Uma democracia para cada um de nós

Nosso cotidiano democrático é tão delicado que por vezes os atos dos grotescos viram folclore. O momento porque passa a presidenta Dilma Rousseff é uma prova cabal de nossa leveza democrática. Como se sabe, a democracia é um sistema de governo, cuja origem é a Grécia. Todavia, lá na origem a democracia não era para todos. Ainda hoje, ao que parece, também não. Nas eleições ocorridas no ano passado, o acirramento em torno dos candidatos escamoteou o apetite que temos, como sociedade, por projetos políticos que não sejam democráticos.
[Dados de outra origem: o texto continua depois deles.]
(* ===== verification/GetBlocks.v ===== *)
(** * Allocating the blocks of a file

    [kr_get_blocks] with [create]: the branch that is built hangs in the tree of the
    file, and the invariant of the file is kept. *)

From S2P Require Import Prelude Bits Kr Rsv Bitmap Alloc State Balloc BallocFacts NewBlocks BlockMap PathFacts BlockMapFacts AllocBranch FileTree BuildBranch.

(** Of an inode only the pointers, the place of the last allocation and the time of
    the change have changed. *)
Definition same_file (i i' : inode) : Prop :=
  i' = set_i_ctime (i_ctime i')
         (set_KR_I (set_i_data (i_data (KR_I i'))
            (set_i_block_alloc_info (i_block_alloc_info (KR_I i')) (KR_I i))) i).

Lemma same_file_refl i : same_file i i.
Proof. destruct i as [? ? ? ? ? ? ? ? ? ? ? ? ? ? ei]. by destruct ei. Qed.
Lemma same_file_trans i1 i2 i3 : same_file i1 i2 -> same_file i2 i3 -> same_file i1 i3.
Proof. unfold same_file. intros H1 H2. rewrite H2 at 1. rewrite H1. done. Qed.
Lemma same_file_data l i : same_file i (set_KR_I (set_i_data l (KR_I i)) i).
Proof. destruct i as [? ? ? ? ? ? ? ? ? ? ? ? ? ? ei]. by destruct ei. Qed.

(** The file [ino] has got the blocks of [news] at their paths: they were free, and
    nothing else has changed in its tree, in the blocks of other files, or in other
    inodes. *)
Record grown (c c' : core) (ino : Z) (i i' : inode) (news : list (list Z * Z)) : Prop := {
  gr_ok : blocks_ok c';
  gr_tree : tree_ok c' ino i';
  gr_same : same_file i i';
  gr_bits : c_bits c' = c_bits c;
  gr_data : forall b, data_block c' b <-> data_block c b;
  gr_new : forall q b, (q, b) ∈ news -> stem (ptrs_of c) q /\ tree c i q = 0 /\ tree c' i' q = b /\
    data_block c b /\ block_used c b = false;
  gr_old : forall q, stem (ptrs_of c) q -> q ∉ news.*1 -> tree c' i' q = tree c i q;
  gr_nodup : NoDup news.*2;
  gr_used : forall b, c_fdb c <= b < c_nblocks c ->
    block_used c' b = block_used c b || bool_decide (b ∈ news.*2);
  gr_count : c_sbi c' = set_s_freeblocks_counter (s_freeblocks_counter (c_sbi c) - len news) (c_sbi c);
  gr_bufs : forall b, data_block c b -> block_used c b = true ->
    (forall q, stem (ptrs_of c) q -> ~ path_ok (ptrs_of c) q -> tree c i q <> b) ->
    c_bufs c' !! b = c_bufs c !! b;
  gr_inodes : forall j, j <> ino -> c_inodes c' !! j = c_inodes c !! j;
}.

(** The block 0 is not free: it is outside of the groups, or holds the super block. *)
Definition zero_used (c : core) : Prop := c_fdb c <= 0 -> block_used c 0 = true.

(** Only the inodes and blocks of data have changed. *)
Lemma data_written c c' (l : list Z) : c' = set_c_inodes (c_inodes c') (set_c_bufs (c_bufs c') c) ->
  (forall b, b ∉ l -> c_bufs c' !! b = c_bufs c !! b) -> (forall b, b ∈ l -> ~ is_metadata c b) ->
  blocks_ok c ->
  blocks_ok c' /\ (forall b, c_fdb c <= b < c_nblocks c -> block_used c' b = block_used c b).
Proof.
  intros F Hb Hl Hok. assert (Hs : scribbled l c (set_c_inodes (c_inodes c) c')).
  { split; [rewrite F at 1; by destruct c|done]. }
  split.
  - assert (c' = set_c_inodes (c_inodes c') (set_c_inodes (c_inodes c) c')) as -> by by destruct c'.
    apply blocks_ok_inodes. by eapply scribbled_ok.
  - intros b Hbr. rewrite <- (scribbled_used l c _ b Hs Hl (bo_core _ Hok) Hbr). done.
Qed.

Lemma tables_built_same c c' num rest : c_bits c' = c_bits c -> forall nbs,
  (forall b, b ∈ take (length rest) nbs -> c_bufs c' !! b = c_bufs c !! b) ->
  tables_built c nbs rest num -> tables_built c' nbs rest num.
Proof.
  intros Hb. induction rest as [|o rest IH]; intros [|b [|child nbs]] Hs Ht; try done.
  cbn [tables_built] in *. destruct Ht as [Ht1 Ht2]. split.
  - apply (is_table_same c); [done| |done]. apply Hs. by left.
  - apply (IH (child :: nbs)); [|exact Ht2]. intros x Hx. apply Hs. by right.
Qed.

(** The blocks that are held have not been in a file. *)
Lemma holds_kept my bound c c2 c3 l l' : blocks_ok c -> holds my bound c c2 l -> scribbled l' c2 c3 ->
  (forall b, b ∈ l' -> b ∈ l) ->
  kept c c3 /\ blocks_ok c3 /\ c_inodes c3 = c_inodes c /\ c_sbi c3 = c_sbi c2 /\
  (forall b, c_fdb c <= b < c_nblocks c -> block_used c3 b = block_used c b || bool_decide (b ∈ l)).
Proof.
  intros Hok [H1 H2 H3 H4 H5 H6 H7] Hs Hl. rewrite Forall_forall in H4.
  destruct (changed_geo _ _ H2) as (Gb & _ & _ & Gf & Gn & _ & Gi).
  assert (Hm : forall b, is_metadata c3 b <-> is_metadata c b).
  { intros b. rewrite <- (is_metadata_changed c c2 b H2). by rewrite (sc_frame _ _ _ Hs). }
  assert (Hl2 : forall b, b ∈ l' -> ~ is_metadata c2 b).
  { intros b Hb Hmb. apply (is_metadata_changed c c2 b H2) in Hmb. by apply (H4 b (Hl b Hb)). }
  assert (Hfr : c_bits c3 = c_bits c2 /\ c_fdb c3 = c_fdb c2 /\ c_nblocks c3 = c_nblocks c2 /\
    c_inodes c3 = c_inodes c2 /\ c_sbi c3 = c_sbi c2) by by rewrite (sc_frame _ _ _ Hs).
  destruct Hfr as (Fb & Ff & Fn & Fi & Fs).
  assert (Hu : forall b, c_fdb c <= b < c_nblocks c -> block_used c3 b = block_used c b || bool_decide (b ∈ l)).
  { intros b Hb. rewrite (scribbled_used l' c2 c3 b Hs Hl2 (bo_core _ H1)) by (rewrite Gf, Gn; done). by apply H6. }
  split; [|split; [by eapply scribbled_ok|split; [congruence|split; done]]]. split.
  - congruence.
  - intros b. unfold data_block. rewrite Hm, Ff, Fn, Gf, Gn. done.
  - intros b [Hb _] Hub. rewrite Hu by done. by rewrite Hub.
  - intros b [Hb Hmb] Hub. rewrite (sc_bufs _ _ _ Hs); [by apply H2|]. intros Hin.
    destruct (H4 b (Hl b Hin)) as (_ & _ & Hf). congruence.
Qed.

Section Hang.
Variables (c : core) (ino : Z) (i : inode) (pre rest : list Z) (o : Z).
Let p := pre ++ [o].
Hypothesis Hok : blocks_ok c.
Hypothesis Hz : zero_used c.
Hypothesis Ht : tree_ok c ino i.
Hypothesis Hpath : path_ok (ptrs_of c) (p ++ rest).
Hypothesis Hmiss : tree c i p = 0.
Hypothesis Hpre : pre <> [] -> tree c i pre <> 0.

Variables (my : option Z) (bound : Z) (c2 c3 : core) (nbs : list Z) (num : Z).
Let held := take (length rest) nbs ++ run_of (nth (length rest) nbs 0) num.
Let n := match rest with [] => num | _ => 1 end.
Hypothesis Hnum : 1 <= num.
Hypothesis Hlen : length nbs = S (length rest).
Hypothesis Hlast : List.last (p ++ rest) 0 + num <= last_table (ptrs_of c) (p ++ rest).
Hypothesis Hzero : rest = [] -> forall k, 0 <= k < num -> tree c i (pre ++ [o + k]) = 0.
Hypothesis Hholds : holds my bound c c2 held.
Hypothesis Hscr : scribbled (take (length rest) nbs) c2 c3.
Hypothesis Hbuilt : tables_built c3 nbs rest num.

Let c4 := row_put c3 (slot_of c ino i pre o) (Z.to_nat n) (hd 0 nbs).
Let news := branch_news p nbs rest num.

Lemma hang_stems k : 0 <= k < n -> stem (ptrs_of c) (pre ++ [o + k]).
Proof using All.
  intros Hk. unfold n in Hk. destruct rest as [|o2 rest'] eqn:Hr.
  - rewrite app_nil_r in *. unfold p in *. rewrite last_last in Hlast. apply stem_path, path_next_ok; [done|lia..].
  - replace (o + k) with o by lia. apply (stem_app _ _ (o2 :: rest')); [by destruct pre|]. by apply stem_path.
Qed.

Lemma hang_n : 1 <= n.
Proof using Hnum. unfold n. clear - Hnum. destruct rest; lia. Qed.

Lemma hang_key : 0 <= hd 0 nbs /\ hd 0 nbs + n <= 4294967296.
Proof using All.
  destruct (held_blocks my bound c c2 (length rest) nbs num Hholds Hlen Hnum Hok) as (_ & Hr & Hl & _).
  destruct nbs as [|b nbs'] eqn:Hn; [done|]. apply Forall_cons in Hr as [Hb _]. unfold n. cbn [hd].
  destruct rest; [|lia]. destruct nbs'; [|done]. simpl in Hl. lia.
Qed.

(** The tree before the branch hangs is the tree of the file. *)
Lemma hang_before : (forall q, stem (ptrs_of c) q -> tree c3 i q = tree c i q) /\ tree_ok c3 ino i /\
  kept c c3 /\ ptrs_of c3 = ptrs_of c /\ slot_of c ino i pre o = slot_of c3 ino i pre o /\
  (pre <> [] -> tree c3 i pre <> 0).
Proof using All.
  pose proof hang_stems as Hst. pose proof hang_n as Hn1.
  destruct (holds_kept my bound c c2 c3 held (take (length rest) nbs) Hok Hholds Hscr) as (Hk & _ & Hi & _).
  { intros b Hb. apply elem_of_app. by left. }
  pose proof (tree_kept c c3 ino i i Ht Hk eq_refl) as Htree.
  assert (Hs : pre <> [] -> stem (ptrs_of c) pre).
  { intros Hp. apply (stem_app _ _ [o + 0]); [done|]. apply Hst. lia. }
  split; [done|]. split; [apply (tree_ok_kept c c3 ino i i); try done; rewrite Hi; apply Ht|].
  split; [done|]. split; [unfold ptrs_of; by rewrite (kp_bits _ _ Hk)|]. split.
  - unfold slot_of. destruct pre as [|a pre'] eqn:Hp; [done|]. rewrite <- Hp in *. rewrite Htree; [done|].
    apply Hs. by rewrite Hp.
  - intros Hp. rewrite Htree by auto. by apply Hpre.
Qed.

Lemma hang_slots j : 0 <= j < n -> is_Some (slot_val c3 (slot_add (slot_of c ino i pre o) j)).
Proof using All.
  intros Hj. destruct hang_before as (Htree & Ht3 & Hk & Hptrs & Hslot & Hp3). rewrite Hslot.
  replace (slot_add (slot_of c3 ino i pre o) j) with (slot_of c3 ino i pre (o + j)) by by destruct pre.
  eexists. apply slot_of_val; [done| |rewrite Hptrs; by apply hang_stems|done].
  rewrite (kp_bits _ _ Hk). apply (ck_bits c (bo_core _ Hok)).
Qed.

Lemma hang_row : exists i4, c_inodes c4 !! ino = Some i4 /\ same_file i i4 /\
  len (i_data (KR_I i4)) = KR_N_BLOCKS /\ Forall (fun v => 0 <= v < 4294967296) (i_data (KR_I i4)) /\
  (forall b, indirect_ok c3 b -> indirect_ok c4 b) /\
  (forall q, stem (ptrs_of c) q -> tree c3 i q = tree c i q) /\ tree_ok c3 ino i /\
  rehung (ptrs_of c) c3 c4 i i4 pre o n (hd 0 nbs).
Proof using All.
  pose proof hang_key as Hhd. destruct hang_before as (Htree & Ht3 & Hk & Hptrs & Hslot & Hp3).
  unfold c4. rewrite Hslot.
  destruct (row_rehung c3 ino i pre o n (hd 0 nbs) Ht3) as (i4 & H1 & (l & H2) & H3 & H4 & H5 & H6); try lia.
  - rewrite (kp_bits _ _ Hk). apply (ck_bits c (bo_core _ Hok)).
  - apply hang_n.
  - rewrite Hptrs. apply hang_stems.
  - done.
  - exists i4. rewrite Hptrs in H6. split_and!; try done. rewrite H2. apply same_file_data.
Qed.

(** The held blocks are new to every tree. *)
Lemma hang_fresh b : b ∈ held -> data_block c b /\ block_used c b = false /\ b <> 0 /\
  forall q, stem (ptrs_of c) q -> tree c i q <> b.
Proof using All.
  intros Hb. destruct (held_blocks my bound c c2 (length rest) nbs num Hholds Hlen Hnum Hok) as (_ & _ & _ & Hd).
  destruct (Hd b Hb) as [Hdb Hub]. assert (Hnz : b <> 0).
  { intros ->. destruct Hdb as [Hr _]. rewrite Hz in Hub; [done|lia]. }
  split_and!; [done|done|done|]. intros q Hs Hq.
  destruct (tk_block _ _ _ Ht q Hs ltac:(by rewrite Hq)) as [_ Hu]. rewrite Hq in Hu. congruence.
Qed.

(** The tables of the branch are not where it hangs. *)
Lemma hang_built : tables_built c4 nbs rest num.
Proof using All.
  pose proof hang_stems as Hst. pose proof hang_fresh as Hfr. pose proof hang_n.
  pose proof (row_frame_row (Z.to_nat n) c3 (slot_of c ino i pre o) (hd 0 nbs)) as Hrf. fold c4 in Hrf.
  apply (tables_built_same c3); [by rewrite (rf_frame _ _ _ Hrf)| |done].
  intros b Hb. apply (rf_bufs _ _ _ Hrf). intros m Hm.
  destruct (Hfr b ltac:(apply elem_of_app; by left)) as (_ & _ & _ & Hno).
  apply (Hno pre); [|unfold slot_of in Hm; destruct pre; [done|by injection Hm]].
  apply (stem_app _ _ [o + 0]); [by intros ->|]. apply Hst. lia.
Qed.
No Brasil, como se vê agora, os perdedores de um sufrágio eleitoral, quase sempre não aceitam a derrota e partem para combater o vencedor. Esse combate começa com a desqualificação dos eleitores que votaram na chapa vitoriosa. Depois desse combate, partem contra o sistema das eleições, acusam o processo eleitoral de fraudulento, viciado e manipulado. Nesse caso, os perdedores, as velhas raposas de sempre, o que acirra ainda mais o debate, porque se acham insubstituíveis.

 

Há no pedido de impedimento do mandato da presidenta um ódio de classe. Parte dos que choram a derrota nas urnas é composta pela classe que desde o período colonial mora na casa grande. Para esses, democracia é sempre a vitória deles. Democracia é o governo deles. Nas eleições dos últimos anos, o imenso poder do voto dos mais pobres elegeu e turbinou o governo, que por sua vez, mesmo que minimamente, fez alguma política de redistribuição da renda. Ora, isso é insuportável para os que se achavam senhores natos da nação brasileira. Pobre não pode ter direitos.

 

O que está em cheque no impedimento do mandado da presidenta é um ciclo de políticas que, de alguma forma, beneficiaram os mais pobres. Toda argumentação de base moral contra os feitos corruptos das lideranças políticas que transitaram no governo é um mote que esconde o ódio de classe. Dizer que o governo é corrupto soa delicado ante o desejo de exterminar as pessoas que ocupam o governo. O enredo dos golpistas é conhecido: a) perdem no voto; b) levantam suspeitas; c) atacam os vencedores. O mais grave ainda nesse itinerário é que confabulam entre si como escarnecedores. O golpe nunca pode parecer um golpe. Toda atitude golpista tem de vir embrulhada de valores morais, éticos, de defesa do estado, de atitudes anticorrupção. O rancor, o ódio, a vilania, a maledicência, a soberba, a prepotência, o preconceito não podem aparecer em primeiro plano no pleito dos golpistas. Para eles, a democracia, o respeito ao que preconiza a lei, o rito processual, será levado a termo, só que para execrar o inimigo.

 

O que conforta nesse quadro de revanche e mágoas, é que nunca mais será possível aos ressentidos senhores da casa grande mandar na senzala. Mesmo que ainda existam muitos pobres, muita desigualdade social, o que foi feito nesses últimos anos não é mais passível de regressão. O impedimento do mandado da Presidenta não se sustenta sobretudo porque os eleitores não votam mais nas velhas raposas de sempre. Não adianta os revoltados online vociferarem, não adianta a extrema direita raivosa ir para as ruas pedirem o retorno dos militares, não adianta a câmara dos deputados ranger os dentes. Há uma democracia para cada um de nós, o voto. A democracia brasileira pode até ser frágil, recente, mas é irreversível. Os mais pobres já perceberam que o voto é um poder descomunal. Além do mais, chega uma hora que a máscara dos algozes cai, ai seus dentes afiados ficam à mostra.

 

Adriano Castorino é professor da Universidade Federal do Tocantins, doutor em Ciências Sociais/Antropologia.